[Saved entries]
- - -

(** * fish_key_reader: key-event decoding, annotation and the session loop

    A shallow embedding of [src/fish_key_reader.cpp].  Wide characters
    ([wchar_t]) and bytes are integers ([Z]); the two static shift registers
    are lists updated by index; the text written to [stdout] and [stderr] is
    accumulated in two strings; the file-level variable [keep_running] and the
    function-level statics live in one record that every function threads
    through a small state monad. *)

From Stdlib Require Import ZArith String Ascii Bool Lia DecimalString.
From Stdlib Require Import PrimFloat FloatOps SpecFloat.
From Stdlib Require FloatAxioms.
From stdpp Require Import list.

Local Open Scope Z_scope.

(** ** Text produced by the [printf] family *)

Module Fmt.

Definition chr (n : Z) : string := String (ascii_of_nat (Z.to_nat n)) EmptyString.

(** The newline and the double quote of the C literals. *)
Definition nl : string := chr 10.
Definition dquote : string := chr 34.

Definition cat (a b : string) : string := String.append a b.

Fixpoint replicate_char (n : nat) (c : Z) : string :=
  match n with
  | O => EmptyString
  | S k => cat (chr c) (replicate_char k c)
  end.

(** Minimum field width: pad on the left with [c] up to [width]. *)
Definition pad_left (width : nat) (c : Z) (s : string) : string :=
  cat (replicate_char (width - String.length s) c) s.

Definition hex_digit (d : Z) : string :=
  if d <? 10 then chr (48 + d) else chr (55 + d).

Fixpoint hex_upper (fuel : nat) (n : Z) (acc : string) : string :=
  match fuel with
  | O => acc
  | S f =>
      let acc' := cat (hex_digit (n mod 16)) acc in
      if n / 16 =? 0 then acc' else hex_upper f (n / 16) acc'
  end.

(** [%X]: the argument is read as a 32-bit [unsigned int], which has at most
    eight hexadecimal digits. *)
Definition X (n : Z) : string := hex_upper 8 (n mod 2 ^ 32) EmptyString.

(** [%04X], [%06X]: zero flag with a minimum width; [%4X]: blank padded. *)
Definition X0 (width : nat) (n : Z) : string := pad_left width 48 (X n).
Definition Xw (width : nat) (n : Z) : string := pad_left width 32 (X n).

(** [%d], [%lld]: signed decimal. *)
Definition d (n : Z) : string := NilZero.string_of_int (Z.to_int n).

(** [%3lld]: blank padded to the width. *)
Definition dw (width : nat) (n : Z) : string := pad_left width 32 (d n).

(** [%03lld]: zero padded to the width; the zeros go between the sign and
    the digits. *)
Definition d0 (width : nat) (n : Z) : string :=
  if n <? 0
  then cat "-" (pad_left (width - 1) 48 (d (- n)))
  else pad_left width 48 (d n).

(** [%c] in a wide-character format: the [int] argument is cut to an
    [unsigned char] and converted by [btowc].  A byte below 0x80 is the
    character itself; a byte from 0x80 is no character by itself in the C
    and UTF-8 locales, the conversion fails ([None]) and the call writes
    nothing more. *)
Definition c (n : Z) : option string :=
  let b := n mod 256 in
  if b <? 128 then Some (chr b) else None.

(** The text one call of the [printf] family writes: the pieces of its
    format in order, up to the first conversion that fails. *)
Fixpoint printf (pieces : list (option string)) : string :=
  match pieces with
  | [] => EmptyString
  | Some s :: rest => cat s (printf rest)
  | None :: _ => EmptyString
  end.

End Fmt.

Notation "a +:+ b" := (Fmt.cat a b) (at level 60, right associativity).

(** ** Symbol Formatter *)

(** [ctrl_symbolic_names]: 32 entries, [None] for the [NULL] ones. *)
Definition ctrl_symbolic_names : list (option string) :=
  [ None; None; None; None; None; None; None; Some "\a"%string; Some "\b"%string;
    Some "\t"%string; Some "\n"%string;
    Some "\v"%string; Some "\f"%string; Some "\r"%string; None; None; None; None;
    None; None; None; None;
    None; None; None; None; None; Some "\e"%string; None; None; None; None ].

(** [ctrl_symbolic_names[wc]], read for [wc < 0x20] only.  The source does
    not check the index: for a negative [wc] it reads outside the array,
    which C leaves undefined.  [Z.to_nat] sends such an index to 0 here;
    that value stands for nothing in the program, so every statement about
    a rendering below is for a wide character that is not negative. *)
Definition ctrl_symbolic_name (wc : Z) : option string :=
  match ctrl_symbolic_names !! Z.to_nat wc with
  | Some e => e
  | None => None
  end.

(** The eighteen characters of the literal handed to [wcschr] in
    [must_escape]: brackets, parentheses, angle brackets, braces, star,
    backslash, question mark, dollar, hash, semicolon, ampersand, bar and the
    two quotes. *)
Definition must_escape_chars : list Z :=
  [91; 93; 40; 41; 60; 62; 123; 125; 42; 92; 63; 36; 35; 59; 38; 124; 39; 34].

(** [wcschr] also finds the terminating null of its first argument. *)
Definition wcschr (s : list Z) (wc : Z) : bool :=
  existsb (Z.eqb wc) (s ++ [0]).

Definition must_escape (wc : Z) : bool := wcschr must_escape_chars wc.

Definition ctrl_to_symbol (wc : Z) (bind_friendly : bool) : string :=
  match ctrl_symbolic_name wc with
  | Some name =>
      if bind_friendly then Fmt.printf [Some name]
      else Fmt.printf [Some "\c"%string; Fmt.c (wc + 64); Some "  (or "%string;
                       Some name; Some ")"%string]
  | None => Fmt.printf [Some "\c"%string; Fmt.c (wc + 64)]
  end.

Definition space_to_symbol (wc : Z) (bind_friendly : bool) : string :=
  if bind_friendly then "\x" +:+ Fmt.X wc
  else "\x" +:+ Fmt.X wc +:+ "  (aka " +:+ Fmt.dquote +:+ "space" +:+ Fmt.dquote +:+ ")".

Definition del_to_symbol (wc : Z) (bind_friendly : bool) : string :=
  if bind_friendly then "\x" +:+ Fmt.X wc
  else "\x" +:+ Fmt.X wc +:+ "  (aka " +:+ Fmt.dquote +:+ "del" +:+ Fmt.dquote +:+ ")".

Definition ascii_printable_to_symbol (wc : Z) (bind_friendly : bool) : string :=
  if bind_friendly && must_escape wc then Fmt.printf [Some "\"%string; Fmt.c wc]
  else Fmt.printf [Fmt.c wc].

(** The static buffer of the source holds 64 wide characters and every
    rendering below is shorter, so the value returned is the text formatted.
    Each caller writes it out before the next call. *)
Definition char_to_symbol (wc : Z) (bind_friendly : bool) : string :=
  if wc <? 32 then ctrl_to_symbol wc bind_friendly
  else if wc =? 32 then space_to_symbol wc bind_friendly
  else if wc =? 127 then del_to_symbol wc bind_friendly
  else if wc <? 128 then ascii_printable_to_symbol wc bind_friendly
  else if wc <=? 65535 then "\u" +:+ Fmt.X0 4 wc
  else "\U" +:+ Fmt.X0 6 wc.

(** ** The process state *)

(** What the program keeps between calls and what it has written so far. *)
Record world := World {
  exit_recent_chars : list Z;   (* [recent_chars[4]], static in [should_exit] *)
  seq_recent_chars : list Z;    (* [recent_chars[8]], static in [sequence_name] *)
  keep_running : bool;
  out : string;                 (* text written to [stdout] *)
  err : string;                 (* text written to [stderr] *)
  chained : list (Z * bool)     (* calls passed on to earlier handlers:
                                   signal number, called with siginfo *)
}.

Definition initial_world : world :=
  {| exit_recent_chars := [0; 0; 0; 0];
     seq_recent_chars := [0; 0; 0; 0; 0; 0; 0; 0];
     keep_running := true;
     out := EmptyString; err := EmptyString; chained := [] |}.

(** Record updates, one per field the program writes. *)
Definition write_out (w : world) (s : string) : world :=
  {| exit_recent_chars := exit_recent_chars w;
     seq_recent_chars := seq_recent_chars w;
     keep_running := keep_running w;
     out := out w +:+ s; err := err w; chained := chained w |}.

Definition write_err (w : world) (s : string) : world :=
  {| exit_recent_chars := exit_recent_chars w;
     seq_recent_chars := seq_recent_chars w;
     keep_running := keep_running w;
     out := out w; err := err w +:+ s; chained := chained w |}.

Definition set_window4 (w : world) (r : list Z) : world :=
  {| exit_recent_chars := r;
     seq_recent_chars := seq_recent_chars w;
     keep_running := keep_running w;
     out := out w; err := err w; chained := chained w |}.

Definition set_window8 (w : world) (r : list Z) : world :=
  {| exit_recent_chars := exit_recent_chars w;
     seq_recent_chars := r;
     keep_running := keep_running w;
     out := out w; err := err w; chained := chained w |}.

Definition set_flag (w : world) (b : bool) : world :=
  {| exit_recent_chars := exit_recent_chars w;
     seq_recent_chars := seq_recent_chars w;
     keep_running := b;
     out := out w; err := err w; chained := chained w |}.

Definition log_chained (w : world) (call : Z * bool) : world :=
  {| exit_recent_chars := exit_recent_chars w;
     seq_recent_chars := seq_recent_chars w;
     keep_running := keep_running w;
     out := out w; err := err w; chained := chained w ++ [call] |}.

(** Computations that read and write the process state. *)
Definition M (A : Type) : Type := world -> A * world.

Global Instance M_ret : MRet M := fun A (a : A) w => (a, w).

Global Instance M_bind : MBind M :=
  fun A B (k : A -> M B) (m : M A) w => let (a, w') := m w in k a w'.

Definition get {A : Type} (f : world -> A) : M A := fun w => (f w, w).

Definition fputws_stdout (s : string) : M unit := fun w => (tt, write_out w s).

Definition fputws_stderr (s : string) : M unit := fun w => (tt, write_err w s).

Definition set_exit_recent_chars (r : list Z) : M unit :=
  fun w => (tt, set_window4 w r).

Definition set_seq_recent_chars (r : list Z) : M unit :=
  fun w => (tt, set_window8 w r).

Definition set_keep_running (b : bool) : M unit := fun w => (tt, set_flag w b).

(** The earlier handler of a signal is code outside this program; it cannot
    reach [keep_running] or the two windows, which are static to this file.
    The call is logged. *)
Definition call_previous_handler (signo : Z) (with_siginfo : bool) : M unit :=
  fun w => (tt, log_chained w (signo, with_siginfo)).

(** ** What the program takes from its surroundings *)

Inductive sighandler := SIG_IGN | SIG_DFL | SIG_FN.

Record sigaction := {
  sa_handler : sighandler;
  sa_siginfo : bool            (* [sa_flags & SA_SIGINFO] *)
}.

- - -

*WHAT THE TASK REQUIRES*: Give the exact lines, and only those, from the line containing "Some e => e" through the line containing "Definition must_escape_chars : list" in the entries above.

*EXERCISE RESPONSE*:
  | Some e => e
  | None => None
  end.

(** The eighteen characters of the literal handed to [wcschr] in
    [must_escape]: brackets, parentheses, angle brackets, braces, star,
    backslash, question mark, dollar, hash, semicolon, ampersand, bar and the
    two quotes. *)
Definition must_escape_chars : list Z :=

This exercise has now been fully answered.